The amount that this Government spend on social security benefits of one kind or another is £50 billion—greatly in excess of that spent before.
Q7.
To ask the Prime Minister if she will list her official engagements for Thursday 21 July.
I refer my hon. Friend to the reply that I gave some moments ago.
Does my right hon. Friend agree that the Royal College of Nursing has set a very good example to the rest of the trade union movement in its attitude to industrial relations, especially in its refusal to go on strike? Does she consider that its attitude may have something to do with the fact that, according to today, The Guardian, it has been refused a place to set up its stall at this year's Labour party conference in Blackpool? [Interruption]
Order. The same rules apply to both sides of the House.
rose [Interruption]
Order. It is intolerable for questions to be asked but for the answers not to be heard.
I agree with my hon. Friend that the Royal College of Nursing is a most excellent professional body that sets extremely high standards. It does not believe in going on strike. It puts its commitment to its patients first. I should have thought that that would be applauded by both sides of the House.
The Prime Minister will remember a visit that she paid to my beloved Bilston, where she purchased two large hat pins. In view of her alleged disagreements with the Chancellor of the Exchequer and the Secretary of State for Foreign and Commonwealth Affairs, were they purchased for deflationary purposes?
I warmly endorse and applaud the policies of both my right hon. Friends to whom the hon. Gentleman referred. Sometimes I want hat pins to stir some Opposition Members.
Q8.
To ask the Prime Minister if she will list her official engagements for Thursday 21 July.
I refer my hon. Friend to the reply that I gave some moments ago.
Does my right hon. Friend agree that the introduction of a national identity card would not only help to control crime but would help with football hooliganism and under-age drinking, and should be feared only by those who have something to hide?

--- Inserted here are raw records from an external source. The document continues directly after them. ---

(** * NovaVoice AI: the account / entitlement / quota backend of [app.py]

    A shallow embedding of the FastAPI handlers of [app.py] and of the
    SQLite store they work on.

    - A table is the list of its rows in rowid order; a row is a record
      with one field per column.
    - A handler is a computation in the monad [M]: it threads a
      connection (the persisted database, the uncommitted working copy
      of the open connection, and a countdown to an injected store
      fault) and ends in a value or in a raised exception.
    - What a handler takes from outside the process (the uuid drawn, the
      clock, the speech engine, the digest) is a field of [world].

    The connection follows Python's [sqlite3] in its default mode: an
    INSERT or UPDATE opens a transaction, [commit] makes it durable, and
    closing or dropping the connection rolls back what was not
    committed. Requests are served one at a time.

    JSON text columns are kept in parsed form, dates are day ordinals,
    REAL amounts are exact rationals, strings are byte strings. The
    sample file that [clone_voice] writes and the audio file of
    [generate_speech] live outside the store and are not modelled. *)

From Stdlib Require Import QArith_base.
From stdpp Require Import base option list strings gmap numbers pretty sorting.

Open Scope Z_scope.
Open Scope string_scope.

(** ** Rows of the four tables *)

Module Users.
Record row := Row {
  id : Z;
  username : string;
  email : string;
  password_hash : string;
  subscription_tier : string;
  subscription_expiry : option Z;
  api_key : string;
  daily_generations_left : Z }.
End Users.

(** A value of the JSON object kept in [voice_params]. *)
Inductive param :=
| PInt (n : Z)
| PStr (s : string).

Module Voices.
Record row := Row {
  id : Z;
  user_id : option Z;
  voice_name : string;
  voice_type : string;
  voice_params : list (string * param);
  language : string;
  accent : string;
  emotion_support : list string;
  sample_path : option string }.
End Voices.

Record settings := Settings {
  st_speed : Q;
  st_pitch : Q;
  st_emotion : string }.

Module AudioHistory.
Record row := Row {
  id : Z;
  user_id : Z;
  text_input : string;
  voice_id : Z;
  generated_at : Z;
  audio_file_path : string;
  settings_json : settings }.
End AudioHistory.

Module Payments.
Record row := Row {
  id : Z;
  user_id : Z;
  tier : string;
  amount : Q;
  payment_date : Z;
  payment_method : string;
  transaction_id : string }.
End Payments.

Record db := Db {
  users : list Users.row;
  voices : list Voices.row;
  audio_history : list AudioHistory.row;
  payments : list Payments.row }.

Definition empty_db : db := Db [] [] [] [].

(** ** Exceptions, the outside world, connections *)

Inductive exn :=
| HTTPException (status_code : Z) (detail : string)
| IntegrityError (msg : string)
| OperationalError (msg : string)
| TypeError (msg : string)
| EngineError (msg : string).

Definition exn_str (e : exn) : string :=
  match e with
  | HTTPException _ d => d
  | IntegrityError m | OperationalError m | TypeError m | EngineError m => m
  end.

(** What one request reads from outside the process.
    [tts_engine text params speed] is [None] when the engine wrote the
    file and [Some msg] when it raised. [store_faults = Some k] makes
    the store unavailable from its (k+1)-th statement on. *)
Record world := World {
  sha256_hexdigest : string -> string;
  uuid4 : string;
  current_timestamp : Z;
  date_today : Z;
  engine_voice_count : Z;
  tts_engine : string -> list (string * param) -> Q -> option string;
  store_faults : option nat }.

Record conn := Conn {
  persisted : db;
  working : db;
  fault_in : option nat }.

Definition M (A : Type) : Type := conn -> (exn + A) * conn.

Definition ret {A} (a : A) : M A := fun c => (inr a, c).
Definition raise {A} (e : exn) : M A := fun c => (inl e, c).
Definition bind {A B} (m : M A) (k : A -> M B) : M B :=
  fun c => match m c with
           | (inr a, c') => k a c'
           | (inl e, c') => (inl e, c')
           end.

Notation "x <~ m ;; k" := (bind m (fun x => k))
  (at level 100, m at next level, right associativity).
Notation "m ;;; k" := (bind m (fun _ => k))
  (at level 100, right associativity).
(** * AIStudioToAPI: format converter and connection registry

    A shallow embedding of [src/handlers/formatConverter.js] (class
    [FormatConverter]) and [src/utils/connectionRegistry.js] (class
    [ConnectionRegistry]), with the properties of the specification
    stated over it.

    Layout: a small model of the JavaScript values the two classes
    manipulate (module [JS]), the converter (module [FormatConverter]),
    the message queue and the registry (modules [MessageQueue] and
    [ConnectionRegistry]), then the theorems. *)

From Stdlib Require Import ZArith Lia.
From stdpp Require Import base tactics option list strings gmap pretty.

Local Open Scope string_scope.
Local Open Scope Z_scope.

(* ===================================================================== *)
(** * JavaScript values *)
(* ===================================================================== *)

Module JS.

(** JSON-shaped values.  Objects keep their keys in insertion order, as
    JavaScript does.  Numbers are the integers: token counts, indices and
    timestamps are all the code computes with.  Below 2^53 in magnitude
    every integer is a double and the arithmetic of doubles is exact; from
    there on a sum is rounded as doubles round it (see [roundDouble]).
    [JNaN] is there so that [+] stays total.  Fractional numbers and the
    infinities are outside the model. *)
#[warnings="-register-all"]
Inductive JsVal : Type :=
| JUndefined
| JNull
| JBool (b : bool)
| JNum (n : Z)
| JNaN
| JStr (s : string)
| JArr (xs : list JsVal)
| JObj (fields : list (string * JsVal)).

(** A plain object, when the code is handed one by construction. *)
Definition JsObj : Type := list (string * JsVal).

(** Outcome of an expression that may raise. *)
Inductive Js (A : Type) : Type :=
| Ret (a : A)
| Throw (e : string).
Arguments Ret {A} a.
Arguments Throw {A} e.

(** Sequencing: the rest of the block runs only if the first statement
    did not raise. *)
Definition bind {A B} (m : Js A) (k : A -> Js B) : Js B :=
  match m with Ret a => k a | Throw e => Throw e end.

Notation "'let*' x := m 'in' k" := (bind m (fun x => k))
  (at level 10, x name, m at level 200, k at level 200, only parsing).
Notation "'let*' ' pat := m 'in' k" := (bind m (fun x => match x with pat => k end))
  (at level 10, pat pattern, m at level 200, k at level 200, only parsing).

(** [try { body } catch (e) { handler }] *)
Definition try_catch {A} (body : Js A) (handler : string -> A) : Js A :=
  match body with Ret a => Ret a | Throw e => Ret (handler e) end.

(** ToBoolean *)
Definition truthy (v : JsVal) : bool :=
  match v with
  | JUndefined | JNull | JNaN => false
  | JBool b => b
  | JNum n => negb (n =? 0)
  | JStr s => negb (String.eqb s "")
  | JArr _ | JObj _ => true
  end.

Definition nullish (v : JsVal) : bool :=
  match v with JUndefined | JNull => true | _ => false end.

(** [a || b] *)
Definition js_or (a b : JsVal) : JsVal := if truthy a then a else b.

(** [v === "s"] and [v === true] *)
Definition strictEqStr (v : JsVal) (s : string) : bool :=
  match v with JStr t => String.eqb t s | _ => false end.
Definition strictEqTrue (v : JsVal) : bool :=
  match v with JBool true => true | _ => false end.

Definition isString (v : JsVal) : bool :=
  match v with JStr _ => true | _ => false end.

(** Own-property lookup of an object, [undefined] when the key is absent. *)
Fixpoint assoc (k : string) (fs : JsObj) : JsVal :=
  match fs with
  | [] => JUndefined
  | (k', v) :: fs' => if String.eqb k k' then v else assoc k fs'
  end.

(** [o.k = v]: overwrite in place, or append a new key. *)
Fixpoint setProp (k : string) (v : JsVal) (fs : JsObj) : JsObj :=
  match fs with
  | [] => [(k, v)]
  | (k', v') :: fs' =>
      if String.eqb k k' then (k', v) :: fs' else (k', v') :: setProp k v fs'
  end.

(** [v.k] on a value that is known not to be [null]/[undefined].  None of
    the keys the code reads is a member of a built-in prototype, so a
    primitive or an array answers [undefined]. *)
Definition field (v : JsVal) (k : string) : JsVal :=
  match v with JObj fs => assoc k fs | _ => JUndefined end.

(** [v.k]: a TypeError on [null] and [undefined]. *)
Definition getProp (v : JsVal) (k : string) : Js JsVal :=
  if nullish v then Throw "TypeError" else Ret (field v k).

(** [v?.k] *)
Definition getOpt (v : JsVal) (k : string) : JsVal :=
  if nullish v then JUndefined else field v k.

(** [v?.[0]] *)
Definition index0 (v : JsVal) : JsVal :=
  match v with
  | JArr (x :: _) => x
  | JStr (String c _) => JStr (String c "")
  | JObj fs => assoc "0" fs
  | _ => JUndefined
  end.

(** ToString, as template literals, [+] and [join] apply it. *)
Fixpoint toString (v : JsVal) : string :=
  match v with
  | JUndefined => "undefined"
  | JNull => "null"
  | JBool true => "true"
  | JBool false => "false"
  | JNum n => pretty n
  | JNaN => "NaN"
  | JStr s => s
  | JArr xs =>
      String.concat ","
        (map (fun x => if nullish x then "" else toString x) xs)
  | JObj _ => "[object Object]"
  end.

(** [xs.join(sep)] *)
Definition arrayJoin (sep : string) (xs : list JsVal) : string :=
  String.concat sep (map (fun x => if nullish x then "" else toString x) xs).

(** ToNumber on the primitives that do not need parsing. *)
Definition toNumber (v : JsVal) : JsVal :=
  match v with
  | JNum n => JNum n
  | JBool true => JNum 1
  | JBool false => JNum 0
  | JNull => JNum 0
  | _ => JNaN
  end.

(** The double nearest to an integer: the integer itself while its
    magnitude takes at most 53 bits; beyond, the nearest integer with a
    53-bit significand, a tie going to the even significand.  (A magnitude
    beyond the largest double would give an infinity, which the model does
    not have.) *)
Definition roundDouble (z : Z) : Z :=
  let magnitude := Z.abs z in
  let ulp := Z.log2 magnitude - 52 in       (* exponent of the last place *)
  if ulp <=? 0 then z
  else
    let significand := Z.shiftr magnitude ulp in
    let rest := magnitude - Z.shiftl significand ulp in
    let half := Z.shiftl 1 (ulp - 1) in
    let significand :=
      if (half <? rest) || ((rest =? half) && Z.odd significand)
      then significand + 1 else significand in
    Z.sgn z * Z.shiftl significand ulp.
(** [throw lastError || this.createAPIError('UNKNOWN_ERROR', ...)] *)
Definition performTransformation_giveUp
    (requestId : string) (lastError : option JsValue) : M Service string :=
  match lastError with
  | Some e => throw e
  | None =>
      let* e := createAPIError UNKNOWN_ERROR "All retry attempts failed" (det_requestId requestId) in
      throw e
  end.

(** [for (let attempt = 1; attempt <= maxRetries; attempt++)], entered at
    [attempt] with [remaining] iterations to go: the loop test holds exactly
    when [remaining] is not 0. *)
Fixpoint performTransformation_loop
    (env : Env) (request : JimengImageTransformRequest) (requestId : string)
    (maxRetries : Z) (remaining : nat) (attempt : Z) (lastError : option JsValue)
  : M Service string :=
  match remaining with
  | O => performTransformation_giveUp requestId lastError
  | S remaining' =>
      let* r := settled (performTransformation_attempt env request requestId attempt) in
      match r with
      | Return image => ret image
      | Throw error =>
          if (attempt =? maxRetries) || negb (isRetryableError error)
          then performTransformation_giveUp requestId (Some error)
          else
            sleep (calculateRetryDelay attempt) ;;
            performTransformation_loop env request requestId maxRetries
              remaining' (attempt + 1) (Some error)
      end
  end.

Definition maxRetriesOf (env : Env) : Z :=
  if enableRetry (serviceOptions env) then retryCount (config env) else 1.
(** * aqpMcp: run orchestration, message reconciliation and token cache

    A shallow embedding of the TypeScript sources

    - [utils/agent.ts]   ([AgentService.appendAndRun]),
    - [index.ts]         ([pickCreatedMs], [byCreatedAsc], the
                          [/node/agent/messages] handler),
    - [utils/auth.ts]    ([getToken]),

    together with the properties the specification states about them.

    Conventions of the embedding.

    - JavaScript numbers are embedded as [Z]: the values that occur are
      timestamps, durations and counts, all integers well inside the range
      where double arithmetic is exact.  Fractions, [NaN] and the
      infinities are outside the embedding.
    - Strings are sequences of 8-bit code units.
    - A JavaScript object used as a record of unknown shape ([any]) is a
      finite map from property names to values.
    - Every effect is explicit.  [Date.now()] reads the next value of a clock
      oracle, a remote call consults a scripted double of the remote service
      and is counted, [setTimeout] is counted.  An [await] that rejects and a
      [throw] are the [Throw] outcome.
    - The [while] loop of [appendAndRun] is bounded by a fuel argument;
      running out of fuel is the [OutOfFuel] outcome and is never confused
      with a result. *)

From Stdlib Require Import ZArith String Ascii List Lia Bool Sorted Permutation.
From Stdlib Require Import OrdersEx.
From stdpp Require Import base option list gmap strings pretty.

Local Open Scope string_scope.
Local Open Scope Z_scope.

(** ** Outcomes, and the state-and-exception monad of an async function *)

(** What a JavaScript computation can raise: an [Error] object built by the
    code itself, or the rejection of a remote call. *)
Inductive Thrown : Type :=
| JsError (message : string)
| Rejection (reason : string).
(** * Token supply dashboard: block resolution and batched supply reads

    A shallow embedding of [src/app.py]: the retrying JSON-RPC transport
    ([call_rpc], [call_rpc_batch]), the binary search that turns a calendar
    date into a block number ([get_closest_block_timestamp]) and the batched
    [totalSupply] reader ([get_token_total_supplies],
    [get_token_total_supplies_with_retries]).

    Conventions of the embedding.
    - Python [int] is [Z]; a Python [str] is a [string] whose characters are
      read as the code points 0..255.
    - [None] is [None]; a dict used as a map is a [gmap].
    - The network is a state machine [post] over an abstract state; every
      physical [requests.post] and every [time.sleep] is recorded in a trace.
      The [st.write] diagnostics are not part of the model.
    - An exception that the source does not catch is the [Raise] outcome of
      the monad [M]. *)

From Stdlib Require Import ZArith Ascii String List Lia Permutation Sorted.
From stdpp Require Import gmap strings list fin_maps.

Local Open Scope string_scope.
Local Open Scope list_scope.
Local Open Scope Z_scope.

(** ** Python built-ins used by the source *)

Module Py.

(** [Py_ISSPACE] on the ASCII range, and the two code points below 256 that
    [str] input has turned into a space before parsing (U+0085, U+00A0). *)
Definition is_space (c : ascii) : bool :=
  let n := Z.of_N (N_of_ascii c) in
  ((9 <=? n) && (n <=? 13)) || (n =? 32) || (n =? 133) || (n =? 160).

(** [_PyLong_DigitValue]: 0..35 on the alphanumerics, 37 elsewhere. *)
Definition digit_value (c : ascii) : Z :=
  let n := Z.of_N (N_of_ascii c) in
  if (48 <=? n) && (n <=? 57) then n - 48
  else if (97 <=? n) && (n <=? 122) then n - 87
  else if (65 <=? n) && (n <=? 90) then n - 55
  else 37.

My right hon. Friend the Home Secretary answered a question on that matter earlier. A number of cards are used for different purposes. They may be used to purchase drink, to ensure that one is over age, and they may be needed in football grounds. I doubt whether the case has yet been made for a compulsory system of national identity cards, with all that that means. Nevertheless, my right hon. Friend the Home Secretary has asked the police to update their views on the matter. We would need to make a strong case, and to prove it before a compulsory system of national identity cards is ever introduced.